Fantastic Planet + Pumzi

Cinema Ecologica: Fantastic Planet + Pumzi

An aggressive race of blue alien giants the Traags keep humans as pets in this surreal animation. The humanoid Oms revolt and create their own living space for themselves on their own planet. Winner of the Grand Jury Prize at the 1973 Cannes Film Festival. Preceded by: Pumzi, the first Kenyan SF film.

poster Cinema Ecologica: Fantastic Planet + Pumzi

In a distant future on the planet Ygam, the Traags, blue, emotionless super aliens, keep humanoids called Oms as pets in a master-slave relationship. The narrator Terr, an Om child that has escaped, starts a revolt with other Oms and together they manage to start a new life on another planet.

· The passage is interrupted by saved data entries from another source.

(* ===== verification/RoundLoop.v ===== *)
(** Loops, blocks and branches: the parser reads back what the emitter wrote,
    given that it does so for the bodies. *)

From S2P Require Import Prelude Text X86Prologue X86CondText Lexer LexerSpec Ast Emit Parser Pieces Literals Reads RoundBasic RoundText RoundMove RoundCall RoundStmt RoundJump RoundBody.

Lemma render_block n body : render (blockP n body) = str "{" ++ nl ++ render body ++ spaces n ++ str "}".
Proof. unfold blockP. rewrite !render_app. reflexivity. Qed.

Lemma keyword_shape s w ps : negb (late_word w) = true -> closed (idT w :: ps) -> shape s (idT w :: ps).
Proof. intros Hw Hc. split; [done|]. exists [Ident w]. split; [intros post; by eexists|]. done. Qed.

Lemma keyword_read b sw s w n ps : negb (late_word w) = true -> closed (idT w :: ps) ->
  (forall m, (ntk (idT w :: ps) <= m)%nat -> reads b (parse_stmt (until m) (one m) sw) (idT w :: ps) s (after s)) ->
  stmt_read b sw s (Sp (spaces n) :: idT w :: ps).
Proof.
  intros Hw Hc H. destruct (keyword_shape s w ps Hw Hc) as [Hc' (ks & Hs)]. split.
  - split; [apply (closed_app [Sp (spaces n)]); [apply closed_blank, blank_spaces|done]|]. exists ks. exact Hs.
  - intros m Hm. apply reads_sp, H, Hm.
Qed.

(** [ name=[bytes]]. *)
Definition keyP (name : list byte) (bytes : list byte) : list piece := [sp1; idT name; eqT] ++ bytesP bytes.

Lemma render_key name bytes : render (keyP name bytes) = str " " ++ name ++ str "=[" ++ emit_byte_list bytes ++ str "]".
Proof. unfold keyP. rewrite render_app, render_bytes. change (render [sp1; idT name; eqT]) with (str " " ++ name ++ str "="). apps. reflexivity. Qed.

Lemma closed_key name bytes : ident_ok name = true -> closed (keyP name bytes).
Proof.
  intros H. unfold keyP. apply closed_app; [|apply closed_bytes]. apply (closed_app [sp1]); [by apply closed_blank|].
  apply (seg_closed_app [idT name] [eqT]); [by apply seg_ident|by eexists _, _|by apply closed_const].
Qed.

Lemma reads_key {A} b name bytes (f : list byte -> P A) ps a ok : reads b (f bytes) ps a ok ->
  reads b (_ ← expect_keyword name; _ ← expect Eq; bs ← parse_byte_list; f bs) (keyP name bytes ++ ps) a ok.
Proof.
  intros H. unfold keyP. cbn [app]. apply reads_sp. rd. eapply reads_bind; [apply reads_bytes|exact H|done].
Qed.

(** [(cond) ] behind a word. *)
Definition condP (c : list piece) : list piece := [sp1; lparT] ++ c ++ [rparT].

Lemma closed_cond c : ended c -> closed (condP c).
Proof.
  intros H. unfold condP. apply closed_app; [by apply closed_const|]. apply ended_closed_app; [done|by intros r; eexists _, _|by apply closed_const].
Qed.

Lemma render_condP c : render (condP c) = str " (" ++ render c ++ str ")".
Proof. unfold condP. rewrite !render_app. reflexivity. Qed.

Lemma reads_condP {A} b s c (f : list byte -> P A) qs a ok : (forall b, reads b parse_paren_inner c s paren_post) ->
  reads b (f s) qs a ok -> reads b (parens ≫= f) (condP c ++ qs) a ok.
Proof.
  intros H Hf. unfold condP. assert (([sp1; lparT] ++ c ++ [rparT]) ++ qs = sp1 :: Tk [byte_of 40] LParen :: c ++ Tk [byte_of 41] RParen :: qs) as -> by by apps.
  apply reads_sp. by apply (reads_parens b s).
Qed.

(** * Loops *)

Definition entryP (o : option (list byte)) : list piece := match o with Some j => keyP (str "entry") j | None => [] end.

Lemma loop_read b sw cond ej tail body pss n : wf_cond cond = true -> Forall2 (stmt_read b true) body pss -> adjacent body = true -> exists ps,
  render ps = braces (spaces n ++ str "do" ++
      match ej with Some j => str " entry=[" ++ emit_byte_list j ++ str "]" | None => [] end) (render (concat pss)) (spaces n) ++
    str " while (" ++ render_cond cond ++ str ") [" ++ emit_byte_list tail ++ str "]" ++ nl /\
  stmt_read b sw (Loop cond ej tail body) ps.
Proof.
  intros Hc H Ha. destruct (cond_reads cond Hc) as (c & Er & He & Hr). set (B := concat pss).
  set (rest := entryP ej ++ [sp1] ++ blockP n B ++ [sp1; idT (str "while")] ++ condP c ++ [sp1] ++ bytesP tail ++ [Sp nl]).
  assert (render (entryP ej) = match ej with Some j => str " entry=[" ++ emit_byte_list j ++ str "]" | None => [] end) as Ee.
  { destruct ej as [j|]; [|done]. cbn [entryP]. rewrite render_key. reflexivity. }
  exists ([Sp (spaces n)] ++ [idT (str "do")] ++ rest). split.
  - unfold rest, braces. rewrite !render_app, Ee, render_block, render_condP, render_sp, Er, render_bytes. apps. reflexivity.
  - apply keyword_read; [done| |].
    + assert (closed rest) as Hcl.
      { unfold rest. apply closed_app; [destruct ej; [by apply closed_key|apply closed_nil]|]. apply closed_app; [by apply closed_blank|].
        apply closed_app; [apply closed_block; by eapply closed_body|]. apply (closed_app [sp1]); [by apply closed_blank|].
        apply (seg_closed_app [idT (str "while")]); [by apply seg_ident|by eexists _, _|]. apply closed_app; [by apply closed_cond|].
        apply closed_app; [by apply closed_blank|]. apply closed_app; [apply closed_bytes|by apply closed_blank]. }
      apply (seg_closed_app [idT (str "do")]); [by apply seg_ident| |done]. unfold rest. destruct ej; by eexists _, _.
    + intros m Hm. assert (ntk B < m)%nat as HB by (cbn [ntk] in Hm; unfold rest, blockP in Hm; rewrite !ntk_app in Hm; cbn [ntk] in Hm; lia).
      apply (reads_weaken _ _ _ (fun _ => True)); [|done]. unfold parse_stmt. rd. unfold parse_do_while_stmt. rd. unfold rest.
      assert (reads b (body0 ← block (until m); _ ← expect_keyword (str "while"); cond_text ← parens; tail_bytes ← parse_byte_list;
          mret (Loop cond_text ej tail_bytes body0)) (blockP n B ++ [sp1; idT (str "while")] ++ condP c ++ [sp1] ++ bytesP tail ++ [Sp nl])
          (Loop cond ej tail body) (fun _ => True)) as R.
      { eapply reads_bind; [by apply (reads_block b body pss n m (fun _ => True))| |done]. cbn [app]. rd.
        apply (reads_condP b cond); [done|]. rd. eapply reads_bind; [apply reads_bytes| |done]. rd. }
      destruct ej as [j|]; cbn [entryP].
      * unfold keyP. cbn [app]. apply reads_sp. rd. eapply reads_bind; [apply reads_bytes| |done]. rd. exact R.
      * apply (reads_at_keyword _ _ false); [done|]. rd. exact R.
Qed.

Lemma while_read b sw cond entry tail body pss n : wf_cond cond = true -> Forall2 (stmt_read b true) body pss -> adjacent body = true -> exists ps,
  render ps = braces (spaces n ++ str "whileblock (" ++ render_cond cond ++ str ") entry=[" ++ emit_byte_list entry ++
                str "] tail=[" ++ emit_byte_list tail ++ str "]") (render (concat pss)) (spaces n) ++ nl /\
  stmt_read b sw (WhileBlock cond entry tail body) ps.
Proof.
  intros Hc H Ha. destruct (cond_reads cond Hc) as (c & Er & He & Hr). set (B := concat pss).
  set (rest := condP c ++ keyP (str "entry") entry ++ keyP (str "tail") tail ++ [sp1] ++ blockP n B ++ [Sp nl]).
  exists ([Sp (spaces n)] ++ [idT (str "whileblock")] ++ rest). split.
  - unfold rest, braces. rewrite !render_app, !render_key, render_block, render_condP, render_sp, Er. apps. reflexivity.
  - apply keyword_read; [done| |].
    + assert (closed rest) as Hcl.
      { unfold rest. apply closed_app; [by apply closed_cond|]. apply closed_app; [by apply closed_key|]. apply closed_app; [by apply closed_key|].
        apply closed_app; [by apply closed_blank|]. apply closed_app; [apply closed_block; by eapply closed_body|by apply closed_blank]. }
      apply (seg_closed_app [idT (str "whileblock")]); [by apply seg_ident|by eexists _, _|done].
    + intros m Hm. assert (ntk B < m)%nat as HB by (cbn [ntk] in Hm; unfold rest, blockP in Hm; rewrite !ntk_app in Hm; cbn [ntk] in Hm; lia).
      apply (reads_weaken _ _ _ (fun _ => True)); [|done]. unfold parse_stmt. rd. unfold parse_whileblock_stmt. rd. unfold rest.
      apply (reads_condP b cond); [done|]. apply reads_key, reads_key. rd.
      eapply reads_bind; [by apply (reads_block b body pss n m (fun _ => True))| |done]. rd.
Qed.

(** The [else] of a block statement. *)
Definition elseP (n : nat) (tail : list byte) (el : list Stmt) (E : list piece) : list piece :=
  match el, tail with
  | [], [] => []
  | _, _ => [sp1; idT (str "else")] ++ match tail with [] => [] | _ => keyP (str "tail") tail end ++ [sp1] ++ blockP n E
  end.

Lemma closed_else n tail el E : closed E -> closed (elseP n tail el E ++ [Sp nl]).
Proof.
  intros H. assert (closed ([sp1; idT (str "else")] ++ match tail with [] => [] | _ => keyP (str "tail") tail end ++ [sp1] ++ blockP n E)) as Hc.
  { apply (closed_app [sp1]); [by apply closed_blank|]. apply (seg_closed_app [idT (str "else")]); [by apply seg_ident|destruct tail; by eexists _, _|].
    apply closed_app; [destruct tail; [apply closed_nil|by apply closed_key]|]. apply closed_app; [by apply closed_blank|by apply closed_block]. }
  apply closed_app; [|by apply closed_blank]. unfold elseP. destruct el, tail; try exact Hc. apply closed_nil.
Qed.

Lemma follows_not post w : follows (hd_kind post) = true -> late_word w = true -> hd_kind post <> Ident w.
Proof. intros H Hw E. rewrite E in H. cbn in H. by rewrite Hw in H. Qed.

Lemma reads_else {A} b n tail el pss (f : list byte -> list Stmt -> A) m s : Forall2 (stmt_read b true) el pss -> adjacent el = true -> (ntk (elseP n tail el (concat pss)) <= m)%nat ->
  reads b (e ← at_keyword (str "else");
    '(then_tail_jmp, else_body) ←
      if e : bool then
        _ ← bump; t ← at_keyword (str "tail");
        tail ← if t : bool then _ ← bump; _ ← expect Eq; parse_byte_list else mret [];
        body ← block (until m); mret (tail, body)
      else mret ([], []);
    mret (f then_tail_jmp else_body)) (elseP n tail el (concat pss) ++ [Sp nl]) (f tail el) (after s).
Proof.
  intros H Ha Hm.
  assert (el = [] /\ tail = [] \/ elseP n tail el (concat pss) = [sp1; idT (str "else")] ++ match tail with [] => [] | _ => keyP (str "tail") tail end ++ [sp1] ++ blockP n (concat pss))
    as [[-> ->]|E] by (destruct el, tail; auto).
  - inversion H; subst. cbn [elseP app]. apply (reads_at_keyword _ _ false).
    { intros post [Hp _]. apply bool_decide_eq_false. by apply (follows_not post). }
    rd.
  - rewrite E in Hm |- *. assert (ntk (concat pss) < m)%nat as HB.
    { revert Hm. clear. unfold blockP. rewrite !ntk_app. cbn [ntk]. lia. }
    apply (reads_weaken _ _ _ (fun _ => True)); [|done]. cbn [app]. rd. destruct tail as [|c tail].
    + cbn [app]. apply (reads_at_keyword _ _ false); [done|]. rd.
      rewrite <- (app_nil_r (blockP n (concat pss))), <- (assoc_L (++)).
      eapply reads_bind; [by apply (reads_block b el pss n m (fun _ => True))| |done]. rd.
    + unfold keyP. cbn [app]. rd. rewrite <- !(assoc_L (++)). eapply reads_bind; [apply reads_bytes| |done]. cbn [app]. rd.
      eapply reads_bind; [by apply (reads_block b el pss n m (fun _ => True))| |done]. rd.
Qed.

Lemma ifblock_read b sw cond cb th tj el pss pss' n : wf_cond cond = true ->
  Forall2 (stmt_read b true) th pss -> adjacent th = true -> Forall2 (stmt_read b true) el pss' -> adjacent el = true -> exists ps,
  render ps = (let head := braces (spaces n ++ str "ifblock (" ++ render_cond cond ++ str ") [" ++ emit_byte_list cb ++ str "]") (render (concat pss)) (spaces n) in
    match el, tj with
    | [], [] => head ++ nl
    | _, _ => braces (head ++ str " else" ++ match tj with [] => [] | _ => str " tail=[" ++ emit_byte_list tj ++ str "]" end)
                (render (concat pss')) (spaces n) ++ nl
    end) /\
  stmt_read b sw (IfBlock cond cb th tj el) ps.
Proof.
  intros Hc H Ha H' Ha'. destruct (cond_reads cond Hc) as (c & Er & He & Hr). set (B := concat pss). set (E := concat pss').
  set (rest := condP c ++ [sp1] ++ bytesP cb ++ [sp1] ++ blockP n B ++ elseP n tj el E ++ [Sp nl]).
  exists ([Sp (spaces n)] ++ [idT (str "ifblock")] ++ rest). split.
  - assert (render (elseP n tj el E) = match el, tj with [], [] => [] | _, _ => str " else" ++
        match tj with [] => [] | _ => str " tail=[" ++ emit_byte_list tj ++ str "]" end ++ str " {" ++ nl ++ render E ++ spaces n ++ str "}" end) as Ee.
    { unfold elseP. destruct el, tj; [done|..]; rewrite !render_app, render_block, ?render_key; apps; reflexivity. }
    unfold rest, braces. rewrite !render_app, Ee, render_block, render_condP, render_sp, Er, render_bytes. destruct el, tj; apps; reflexivity.
  - apply keyword_read; [done| |].
    + assert (closed rest) as Hcl.
      { unfold rest. apply closed_app; [by apply closed_cond|]. apply closed_app; [by apply closed_blank|]. apply closed_app; [apply closed_bytes|].
        apply closed_app; [by apply closed_blank|]. apply closed_app; [apply closed_block; by eapply closed_body|].
        apply closed_else. by eapply closed_body. }
      apply (seg_closed_app [idT (str "ifblock")]); [by apply seg_ident|by eexists _, _|done].
    + intros m Hm. cbn [ntk] in Hm. unfold rest in Hm. rewrite !ntk_app in Hm.
      assert (ntk B < m /\ ntk (elseP n tj el E) <= m)%nat as [HB HE] by (unfold blockP in Hm; rewrite !ntk_app in Hm; cbn [ntk] in Hm; lia).
      unfold parse_stmt. rd. unfold parse_ifblock_stmt. rd. unfold rest.
      apply (reads_condP b cond); [done|]. cbn [app]. rd. eapply reads_bind; [apply reads_bytes| |done]. rd.
      eapply reads_bind; [by apply (reads_block b th pss n m (fun _ => True))| |done].
      by apply (reads_else b n tj el pss' (fun t e => IfBlock cond cb th t e)).
Qed.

La planète sauvage (Fantastic Planet) positions humanity as the slaves, as pets they serve the cruel Traags, a race that considers itself the masters. Smart cooperation and solidarity help the Oms liberate themselves, thereby providing a valuable lesson to the Traags: repression elicits uncontrollable opposition.

Psychedelic score

Director René Laloux and artist/animator/co-scriptwriter Roland Topor adapted Stefan Wul’s SF novel 'Oms en série', a bewildering, surreal parable about humanity’s future. Topor’s cut-out animations depict strange, cosmic landscapes and astounding creatures in a cold universe.

The score features psychedelic jazz (Alain Goraguer) that elevates viewers from their quotidian existences to the supernatural SF experience in which humanity is no longer the measure of all things.

Pumzi (Wanuri Kahiu, KE 2009, 21’)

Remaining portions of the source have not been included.